Stored items:
--- --- ---

(** The library functions whose code is Go's, not this program's. *)
Class GoLib := {
  (** [unicode.To(unicode.LowerCase, r)] above ASCII: the case table *)
  To_LowerCase : Z -> Z;
  (** [url.Parse], the error dropped as the handler does: [None] is nil *)
  url_Parse : string -> option url.URL;
  (** the method [EscapedPath] of [url.URL] *)
  url_EscapedPath : url.URL -> string;
  (** what the default director of [httputil] does to the outbound request
      for a target and a request URL that are not nil *)
  rewriteRequestURL : url.URL -> http.Request -> http.Request
}.

Section Gateway.

Context `{lib : GoLib}.

(** The method [RequestURI] of [url.URL]. *)
Definition RequestURI (u : url.URL) : string :=
  let result := url.Opaque u in
  let result :=
    if String.eqb result "" then
      let result := url_EscapedPath u in
      if String.eqb result "" then "/" else result
    else
      if strings.HasPrefix result "//" then url.Scheme u +:+ ":" +:+ result
      else result in
  if url.ForceQuery u || negb (String.eqb (url.RawQuery u) "")
  then result +:+ "?" +:+ url.RawQuery u
  else result.

(** What the handler hands the request over to. *)
Inductive Route :=
| Replied (resp : http.Response)
| Tunnel (u : option url.URL)
| Forward (u : option url.URL) (proxy : ReverseProxy)
| Panic.

(** [strings.SplitN(s, ":", 2)[0]] *)
Definition before_colon (s : string) : option string :=
  strings.SplitN s ":" 2 !! 0%nat.

(** The text given to [url.Parse]. *)
Definition upstream (target : string) (ru : url.URL) : string :=
  target +:+ "/" +:+ strings.TrimLeft (RequestURI ru) "/".

(** [httputil.NewSingleHostReverseProxy]: a proxy whose director rewrites
    the URL of the outbound request after the target. The director reads the
    fields of the target and writes those of the request URL, so it fails on
    a nil pointer when either is nil; building the proxy does not read them. *)
Definition NewSingleHostReverseProxy (target : option url.URL) : ReverseProxy :=
  mkReverseProxy
    (fun req =>
       match target, http.URL req with
       | Some t, Some _ => Some (rewriteRequestURL t req)
       | _, _ => None
       end).

(** The [Director] installed on the proxy: the default one, then the
    two assignments, which a failure of the default one leaves undone. *)
Definition director (defaultDirector : http.Request -> option http.Request)
    (r : http.Request) (u : option url.URL) (req : http.Request) : option http.Request :=
  match defaultDirector req with
  | None => None
  | Some req =>
      let req := http.set_Host (http.Host r) req in
      let req := http.set_URL u req in
      Some req
  end.

(** The handler: the request is mutated in place, so its final state is
    returned next to the route taken. *)
Definition handler (g : Globals) (r : http.Request) : http.Request * Route :=
  match before_colon (http.Host r) with
  | None => (r, Panic)
  | Some h =>
  let r := http.set_Host h r in
  match domain_backend g !! http.Host r with
  | None =>
      (r, Replied (http.Error (http.Host r +:+ ": not found") http.StatusNotImplemented))
  | Some _ =>
  let r := http.set_Header (<["X-Forwarded-Proto" := ["https"]]> (http.Header r)) r in
  match before_colon (http.RemoteAddr r) with
  | None => (r, Panic)
  | Some ip =>
  let r := http.set_Header
             (<["X-Forwarded-For" := http.values (http.Header r) "X-Forwarded-For" ++ [ip]]>
                (http.Header r)) r in
  match http.URL r with
  | None => (r, Panic)
  | Some ru =>
  let u := url_Parse (upstream (default "" (domain_backend g !! http.Host r)) ru) in
  if String.eqb (strings.ToLower To_LowerCase (http.Get (http.Header r) "Upgrade")) "websocket"
  then (r, Tunnel u)
  else
    let proxy := NewSingleHostReverseProxy u in
    let defaultDirector := Director proxy in
    let proxy := mkReverseProxy (director defaultDirector r u) in
    (r, Forward u proxy)
  end end end end.

End Gateway.

(** ** The websocket tunnel *)

(** A network connection, named by a number. *)
Inductive Conn := conn (id : nat).

(** What the handler's [http.ResponseWriter] offers: [None] when it is not
    an [http.Hijacker], otherwise what [Hijack()] returns, the connection or
    the text of the error. *)
Record ResponseWriter := mkResponseWriter {
  Hijacker : option (Conn + string)
}.

(** What the surroundings answer: [net.Dial], the connection or the text of
    the error, and the order in which [range] walks a header map, which Go
    leaves unspecified. *)
Record World := mkWorld {
  net_Dial : string -> string -> Conn + string;
  range_Header : http.HeaderMap -> list (string * list string)
}.

(** The readers given to [io.MultiReader]. *)
Inductive Reader :=
| StringReader (s : string)
| BodyReader (body : string)
| ConnReader (c : Conn).

(** What the tunnel does, in order. [GoCopy] is the copy started with [go],
    [Copy] the one the handler waits for, [Close] a deferred close. *)
Inductive Event :=
| Dial (network addr : string)
| Respond (resp : http.Response)
| Hijack
| GoCopy (dst : Conn) (src : list Reader)
| Copy (dst src : Conn)
| Close (c : Conn)
| NilPanic.

Section Tunnel.

Context `{lib : GoLib}.

(** The two nested loops over the header map: one line per value. *)
Definition header_lines (message : string) (hs : list (string * list string)) : string :=
  fold_left
    (fun message kv =>
       fold_left (fun message v => message +:+ fst kv +:+ ": " +:+ v +:+ LF)
                 (snd kv) message)
    hs message.

Definition replay_message (W : World) (r : http.Request) (ru : url.URL) : string :=
  let message :=
    http.Method r +:+ " " +:+ RequestURI ru +:+ " " +:+ http.Proto r +:+ LF in
  let message := message +:+ "Host: " +:+ http.Host r +:+ LF in
  let message := header_lines message (range_Header W (http.Header r)) in
  let message := message +:+ LF in
  message.

Definition NewWebsocketReverseProxy (W : World) (u : option url.URL)
    (w : ResponseWriter) (r : http.Request) : list Event :=
  match u with
  | None => [NilPanic]
  | Some u =>
  match net_Dial W "tcp" (url.Host u) with
  | inr err =>
      [Dial "tcp" (url.Host u);
       Respond (http.Error err http.StatusInternalServerError)]
  | inl backConn =>
  match Hijacker w with
  | None =>
      [Dial "tcp" (url.Host u);
       Respond (http.Error "webserver doesn't support hijacking"
                  http.StatusInternalServerError);
       Close backConn]
  | Some (inr err) =>
      [Dial "tcp" (url.Host u); Hijack;
       Respond (http.Error err http.StatusInternalServerError);
       Close backConn]
  | Some (inl clientConn) =>
  match http.URL r with
  | None =>
      [Dial "tcp" (url.Host u); Hijack; NilPanic; Close clientConn; Close backConn]
  | Some ru =>
      let message := replay_message W r ru in
      [Dial "tcp" (url.Host u); Hijack;
       GoCopy backConn [StringReader message; BodyReader (http.Body r); ConnReader clientConn];
       Copy clientConn backConn;
       Close clientConn; Close backConn]
  end end end end.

--- --- ---

## Your task
Copy out every record exactly; leave nothing out.

## Expected answer
(** The library functions whose code is Go's, not this program's. *)
Class GoLib := {
  (** [unicode.To(unicode.LowerCase, r)] above ASCII: the case table *)
  To_LowerCase : Z -> Z;
  (** [url.Parse], the error dropped as the handler does: [None] is nil *)
  url_Parse : string -> option url.URL;
  (** the method [EscapedPath] of [url.URL] *)
  url_EscapedPath : url.URL -> string;
  (** what the default director of [httputil] does to the outbound request
      for a target and a request URL that are not nil *)
  rewriteRequestURL : url.URL -> http.Request -> http.Request
}.

Section Gateway.

Context `{lib : GoLib}.

(** The method [RequestURI] of [url.URL]. *)
Definition RequestURI (u : url.URL) : string :=
  let result := url.Opaque u in
  let result :=
    if String.eqb result "" then
      let result := url_EscapedPath u in
      if String.eqb result "" then "/" else result
    else
      if strings.HasPrefix result "//" then url.Scheme u +:+ ":" +:+ result
      else result in
  if url.ForceQuery u || negb (String.eqb (url.RawQuery u) "")
  then result +:+ "?" +:+ url.RawQuery u
  else result.

(** What the handler hands the request over to. *)
Inductive Route :=
| Replied (resp : http.Response)
| Tunnel (u : option url.URL)
| Forward (u : option url.URL) (proxy : ReverseProxy)
| Panic.

(** [strings.SplitN(s, ":", 2)[0]] *)
Definition before_colon (s : string) : option string :=
  strings.SplitN s ":" 2 !! 0%nat.

(** The text given to [url.Parse]. *)
Definition upstream (target : string) (ru : url.URL) : string :=
  target +:+ "/" +:+ strings.TrimLeft (RequestURI ru) "/".

(** [httputil.NewSingleHostReverseProxy]: a proxy whose director rewrites
    the URL of the outbound request after the target. The director reads the
    fields of the target and writes those of the request URL, so it fails on
    a nil pointer when either is nil; building the proxy does not read them. *)
Definition NewSingleHostReverseProxy (target : option url.URL) : ReverseProxy :=
  mkReverseProxy
    (fun req =>
       match target, http.URL req with
       | Some t, Some _ => Some (rewriteRequestURL t req)
       | _, _ => None
       end).

(** The [Director] installed on the proxy: the default one, then the
    two assignments, which a failure of the default one leaves undone. *)
Definition director (defaultDirector : http.Request -> option http.Request)
    (r : http.Request) (u : option url.URL) (req : http.Request) : option http.Request :=
  match defaultDirector req with
  | None => None
  | Some req =>
      let req := http.set_Host (http.Host r) req in
      let req := http.set_URL u req in
      Some req
  end.

(** The handler: the request is mutated in place, so its final state is
    returned next to the route taken. *)
Definition handler (g : Globals) (r : http.Request) : http.Request * Route :=
  match before_colon (http.Host r) with
  | None => (r, Panic)
  | Some h =>
  let r := http.set_Host h r in
  match domain_backend g !! http.Host r with
  | None =>
      (r, Replied (http.Error (http.Host r +:+ ": not found") http.StatusNotImplemented))
  | Some _ =>
  let r := http.set_Header (<["X-Forwarded-Proto" := ["https"]]> (http.Header r)) r in
  match before_colon (http.RemoteAddr r) with
  | None => (r, Panic)
  | Some ip =>
  let r := http.set_Header
             (<["X-Forwarded-For" := http.values (http.Header r) "X-Forwarded-For" ++ [ip]]>
                (http.Header r)) r in
  match http.URL r with
  | None => (r, Panic)
  | Some ru =>
  let u := url_Parse (upstream (default "" (domain_backend g !! http.Host r)) ru) in
  if String.eqb (strings.ToLower To_LowerCase (http.Get (http.Header r) "Upgrade")) "websocket"
  then (r, Tunnel u)
  else
    let proxy := NewSingleHostReverseProxy u in
    let defaultDirector := Director proxy in
    let proxy := mkReverseProxy (director defaultDirector r u) in
    (r, Forward u proxy)
  end end end end.

End Gateway.

(** ** The websocket tunnel *)

(** A network connection, named by a number. *)
Inductive Conn := conn (id : nat).

(** What the handler's [http.ResponseWriter] offers: [None] when it is not
    an [http.Hijacker], otherwise what [Hijack()] returns, the connection or
    the text of the error. *)
Record ResponseWriter := mkResponseWriter {
  Hijacker : option (Conn + string)
}.

(** What the surroundings answer: [net.Dial], the connection or the text of
    the error, and the order in which [range] walks a header map, which Go
    leaves unspecified. *)
Record World := mkWorld {
  net_Dial : string -> string -> Conn + string;
  range_Header : http.HeaderMap -> list (string * list string)
}.

(** The readers given to [io.MultiReader]. *)
Inductive Reader :=
| StringReader (s : string)
| BodyReader (body : string)
| ConnReader (c : Conn).

(** What the tunnel does, in order. [GoCopy] is the copy started with [go],
    [Copy] the one the handler waits for, [Close] a deferred close. *)
Inductive Event :=
| Dial (network addr : string)
| Respond (resp : http.Response)
| Hijack
| GoCopy (dst : Conn) (src : list Reader)
| Copy (dst src : Conn)
| Close (c : Conn)
| NilPanic.

Section Tunnel.

Context `{lib : GoLib}.

(** The two nested loops over the header map: one line per value. *)
Definition header_lines (message : string) (hs : list (string * list string)) : string :=
  fold_left
    (fun message kv =>
       fold_left (fun message v => message +:+ fst kv +:+ ": " +:+ v +:+ LF)
                 (snd kv) message)
    hs message.

Definition replay_message (W : World) (r : http.Request) (ru : url.URL) : string :=
  let message :=
    http.Method r +:+ " " +:+ RequestURI ru +:+ " " +:+ http.Proto r +:+ LF in
  let message := message +:+ "Host: " +:+ http.Host r +:+ LF in
  let message := header_lines message (range_Header W (http.Header r)) in
  let message := message +:+ LF in
  message.

Definition NewWebsocketReverseProxy (W : World) (u : option url.URL)
    (w : ResponseWriter) (r : http.Request) : list Event :=
  match u with
  | None => [NilPanic]
  | Some u =>
  match net_Dial W "tcp" (url.Host u) with
  | inr err =>
      [Dial "tcp" (url.Host u);
       Respond (http.Error err http.StatusInternalServerError)]
  | inl backConn =>
  match Hijacker w with
  | None =>
      [Dial "tcp" (url.Host u);
       Respond (http.Error "webserver doesn't support hijacking"
                  http.StatusInternalServerError);
       Close backConn]
  | Some (inr err) =>
      [Dial "tcp" (url.Host u); Hijack;
       Respond (http.Error err http.StatusInternalServerError);
       Close backConn]
  | Some (inl clientConn) =>
  match http.URL r with
  | None =>
      [Dial "tcp" (url.Host u); Hijack; NilPanic; Close clientConn; Close backConn]
  | Some ru =>
      let message := replay_message W r ru in
      [Dial "tcp" (url.Host u); Hijack;
       GoCopy backConn [StringReader message; BodyReader (http.Body r); ConnReader clientConn];
       Copy clientConn backConn;
       Close clientConn; Close backConn]
  end end end end.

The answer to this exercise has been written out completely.